ジュリーこと沢田研二さんの14枚目のシングル(1975)にして、最大のヒット曲である。

 

 「時の過ぎゆくままに」と聞くと、私より上の世代の方は、真っ先に映画『カサブランカ』(1942)のテーマ曲としても有名な「As Time Goes By」(1931)を思い出されるかも知れない。私の父も、ジュリーのこの歌がヒットした時「『カサブランカ』とは関係ないのか?」などと言っていた記憶がある。

 

 ジュリーのこの曲は、作詞:阿久悠/作曲:大野克夫。
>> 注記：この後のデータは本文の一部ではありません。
(** Return the http headers needed. *)
Definition http_headers : result dict :=
  let headers : dict := [] in
  let headers :=
    if dict_mem "user_agent" config then
      dict_set "User-Agent" (dict_get_or_none "user_agent" config) headers
    else headers in
  let headers := dict_set "Content-Type" (PStr "application/json") headers in
  let* token := dict_item "access_token" config in
  Ok (dict_set "Access-Token" (PStr (py_str token)) headers).

Definition _get_page_info (json_path : string) (json : pyval) : pyval :=
  let page_matches := extract_jsonpath json_path json in
  next_or_none page_matches.

(** Return a token for identifying next page or None if no more pages.
    [response] is the parsed body, [response.json()]. *)
Definition get_next_page_token (response previous_token : pyval) : result pyval :=
  let current_page := py_or (_get_page_info "$.data.page_info.page" response) (PInt 0) in
  let total_pages := py_or (_get_page_info "$.data.page_info.total_page" response) (PInt 0) in
  let* less := py_lt current_page total_pages in
  if less then py_add current_page (PInt 1) else Ok PNone.

(** Return a dictionary of values to be used in URL parameterization. *)
Definition get_url_params (context : option dict) (next_page_token : pyval)
  : result dict :=
  let* advertiser_id := _resolve_advertiser_id context in
  let params : dict := [("advertiser_id", PStr advertiser_id)] in
  let params :=
    if truthy next_page_token then dict_set "page" next_page_token params
    else params in
  let params :=
    dict_set "filtering"
      (PStr (json_dumps
               (PDict [("primary_status",
                        PStr (if truthy (dict_get_or_none "include_deleted" config)
                              then "STATUS_ALL" else "STATUS_NOT_DELETE"))])))
      params in
  let params := dict_set "page_size" (PInt 10) params in
  Ok params.

End Stream.

End TikTokStream.

(** ** class TikTokReportsStream(TikTokStream) *)

Module TikTokReportsStream.

Definition url_base : string :=
  "https://business-api.tiktok.com/open_api/v1.3/report/integrated/get/".

Definition records_jsonpath : string := "$.data.list[*]".

Definition next_page_token_jsonpath : string := "$.page_info.page".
6人の作曲家が同じ詞に競作した末、大野先生に決まったと言う。このコンビは、その後も「勝手にしやがれ」をはじめ、ジュリーの代表曲をいくつも世に送り出しているが、この曲がジュリーのシングルとしては初めてのタッグである。編曲も大野先生ご自身だ。

 

 昨年読んだ阿久先生の著書『愛すべき名歌たち』でもこの曲は取り上げられていた。印象に残っているのは、ジュリーのプロダクションから「堕ちて」という言葉を変えてくれと言われたがそれを断った、という部分である。この歌を支配している何となく気怠い、デカダンスな雰囲気が成功に繋がっていると思うので、首を縦に振らなかった阿久先生はさすがだ、と思う。

 

 

 そのジュリーの大ヒット曲に、宏美さんは国府弘子さんのピアノ一本でチャレンジした。「岩崎宏美にはブルースがよく似合う」とは、その弘子姐さんの言葉である。あくまで阿久悠ワールド、ジュリーワールドへのリスペクトの上に、宏美&弘子の新しい「時の過ぎゆくままに」が展開する。

 

 まずはイントロでブルージーこの上ないピアノソロが、テンポフリーで奏でられる。ライブでは、毎回違うインプロヴィゼイションで楽しませてくれる。インテンポになったところでは、ジュリーの原曲のギターソロのフレーズがなぞられ、オリジナルを知るリスナーたちの心をくすぐる。

 

 「♪ あなたはすっかり つかれてしまい〜」の出だしのボーカルから惹き込まれてしまう。さまざまな人生経験を積まれ、長く歌い続けて来られたからこそ、の歌声である。

 

 「♪ 時の過ぎゆくままに この身をまかせ〜」のサビからは音域も上がり、ファルセットを使用して宏美さんが声を張る。音楽はここではメジャーに転調し、ピアノの響きに明るさも仄見える。そこから私が感じるのは、諦観ではなく達観である。投げやりなようでいて、悟りに近いような不思議な感覚を呼び起こす演奏だ。

 

 2コーラス終わった後の短い間奏で、弘子姐さんのピアノが一気にクレシェンドしてゆく。その想いを宏美さんが引き受け、最後のハーフに万感の想いをのせて歌う。時の流れに身をまかせ、二人漂っていても、愛さえあれば「窓の景色も かわってゆくだろう」と、一条の光が差して曲を閉じるのだ。

 

 

 この曲の国府弘子バージョンには、個人的な思い出もある。高校時代の合唱部の仲間十数名で、このところ年1回、ささやかなコンサートを開いている。皆忙しい身、そうそう練習に集まれないので合唱は簡単なもの数曲。その代わりと言っては何だが、賑やかしに各自ソロや少人数のアンサンブルを披露する。

 

 そのコンサートで、本格的なテナーの後輩が私のピアノで1曲ポピュラーを歌うのが、毎年恒例になっている。過去にスウィングジャズ風の「五番街のマリーへ」、ボサノバ風「与作」などを演奏した。前回は、この国府弘子アレンジの「時の過ぎゆくままに」にしたのである。もちろんキーは違うが、「Piano Songs」DVDのライブバージョンも参考にしながら、耳コピしてピアノを練習したり、歌い手の息遣いに寄り添って弾いたりするのは、純粋に楽しかった。

 

 昨夜、この曲をブログで取り上げよう、と決めてから就寝したせいだろう。私は夢の中で一生懸命「時の過ぎゆくままに」のピアノを弾いており、目が覚めた時にそれに気づいて一人で苦笑した。🤣

 

(2014.8.27 アルバム『Dear Friends Ⅶ 阿久悠トリビュート』収録)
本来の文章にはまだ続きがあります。